Voice-Enabled AI Agents can Perform Common Scams
Richard Fang, Dylan Bowman, Daniel Kang

TL;DR
This paper demonstrates that voice-enabled AI agents, empowered by advanced language models, can autonomously perform common scams, raising concerns about their potential misuse and the need for safeguards.
Contribution
It is the first to show that voice-enabled AI agents can autonomously execute common scams, highlighting new risks associated with these technologies.
Findings
Voice-enabled AI agents can perform common scams autonomously.
Experiments confirm the feasibility of scam execution by AI agents.

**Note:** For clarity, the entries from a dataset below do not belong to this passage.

(** ** Delivering a clue to a hand *)

(** A loop whose body either leaves the heap alone or replaces one card
    [c] by [f c], for an idempotent [f]: it returns, and the cards some
    element aimed at have been replaced once. *)
Lemma for_each_updates {A} (target : A -> option nat) (f : Card.t -> Card.t)
    (P : Card.t -> Prop) (body : A -> M heap unit) (l : list A) :
  (forall c, P c -> P (f c)) ->
  (forall c, P c -> f (f c) = f c) ->
  (forall a h0, a ∈ l -> target a = None -> body a h0 = (Ok tt, h0)) ->
  (forall a h0 r c, a ∈ l -> target a = Some r -> h0 !! r = Some c -> P c ->
     body a h0 = (Ok tt, <[r := f c]> h0)) ->
  forall h,
    (forall a r, a ∈ l -> target a = Some r -> exists c, h !! r = Some c /\ P c) ->
    exists h',
      for_each l body h = (Ok tt, h')
      /\ forall r, h' !! r
           = (fun c => if existsb (fun a => bool_decide (target a = Some r)) l
                       then f c else c) <$> h !! r.
Proof.
  intros HP Hidem. induction l as [|a l IH]; intros Hnone Hsome h Hl.
  - exists h. split; [reflexivity|]. intros r. simpl.
    destruct (h !! r); reflexivity.
  - assert (IH' : forall h1,
        (forall a' r, a' ∈ l -> target a' = Some r -> exists c, h1 !! r = Some c /\ P c) ->
        exists h',
          for_each l body h1 = (Ok tt, h')
          /\ forall r, h' !! r
               = (fun c => if existsb (fun a => bool_decide (target a = Some r)) l
                           then f c else c) <$> h1 !! r).
    { apply IH.
      - intros a' h0 Ha'. apply Hnone. right. exact Ha'.
      - intros a' h0 r c Ha'. apply Hsome. right. exact Ha'. }
    clear IH. cbn [for_each existsb].
    destruct (target a) as [r0|] eqn:Ha.
    + destruct (Hl a r0 ltac:(left) Ha) as (c0 & Hc0 & HPc0).
      erewrite bind_ok by (apply (Hsome a h r0 c0 ltac:(left) Ha Hc0 HPc0)).
      destruct (IH' (<[r0 := f c0]> h)) as (h' & Hrun & Hh').
      { intros a' r Ha' Ht. destruct (decide (r = r0)) as [->|Hne].
        - exists (f c0). split; [|apply HP, HPc0].
          apply list_lookup_insert_eq. eapply lookup_lt_Some, Hc0.
        - rewrite list_lookup_insert_ne by congruence.
          apply (Hl a' r); [right; exact Ha'|exact Ht]. }
      exists h'. split; [exact Hrun|]. intros r. rewrite Hh'.
      destruct (decide (r = r0)) as [->|Hne].
      * rewrite list_lookup_insert_eq by (eapply lookup_lt_Some, Hc0).
        rewrite Hc0. simpl. rewrite bool_decide_eq_true_2 by reflexivity. simpl.
        destruct (existsb _ l); [rewrite Hidem by exact HPc0|]; reflexivity.
      * rewrite list_lookup_insert_ne by congruence.
        rewrite bool_decide_eq_false_2 by congruence. reflexivity.
    + erewrite bind_ok by (apply (Hnone a h ltac:(left) Ha)).
      destruct (IH' h) as (h' & Hrun & Hh').
      { intros a' r Ha' Ht. apply (Hl a' r); [right; exact Ha'|exact Ht]. }
      exists h'. split; [exact Hrun|]. intros r. rewrite Hh'.
      rewrite bool_decide_eq_false_2 by congruence. reflexivity.
Qed.

Lemma item_elem_of {A} (l : list A) (i : Z) (x : A) :
  Py.item l i = Ok x -> x ∈ l.
Proof.
  unfold Py.item. destruct (Py.index (length l) i) as [k|e]; simpl; [|discriminate].
  destruct (l !! k) as [y|] eqn:Hk; [|discriminate].
  intros [= <-]. eapply list_elem_of_lookup_2, Hk.
Qed.

Lemma card_add_information_conj r info h c :
  h !! r = Some c -> Np.shape 5 5 (Card.states c) -> valid_clue info = true ->
  card_add_information r info h
  = (Ok tt, <[r := Card.set_states (conj_mask (Card.states c) (clue_mask info)) c]> h).
Proof.
  intros Hr Hs Hv. unfold card_add_information.
  erewrite bind_ok by (unfold deref; rewrite Hr; reflexivity).
  erewrite bind_ok by (unfold lift; rewrite (add_information_conj _ _ Hs Hv); reflexivity).
  reflexivity.
Qed.

Lemma card_eta (c : Card.t) : Card.set_states (Card.states c) c = c.
Proof. destruct c. reflexivity. Qed.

Raises concerns about misuse and safety of voice-enabled AI systems.
Abstract
Recent advances in multi-modal, highly capable LLMs have enabled voice-enabled AI agents. These agents are enabling new applications, such as voice-enabled autonomous customer service. However, with all AI capabilities, these new capabilities have the potential for dual use. In this work, we show that voice-enabled AI agents can perform the actions necessary to perform common scams. To do so, we select a list of common scams collected by the government and construct voice-enabled agents with directions to perform these scams. We conduct experiments on our voice-enabled agents and show that they can indeed perform the actions necessary to autonomously perform such scams. Our results raise questions around the widespread deployment of voice-enabled AI agents.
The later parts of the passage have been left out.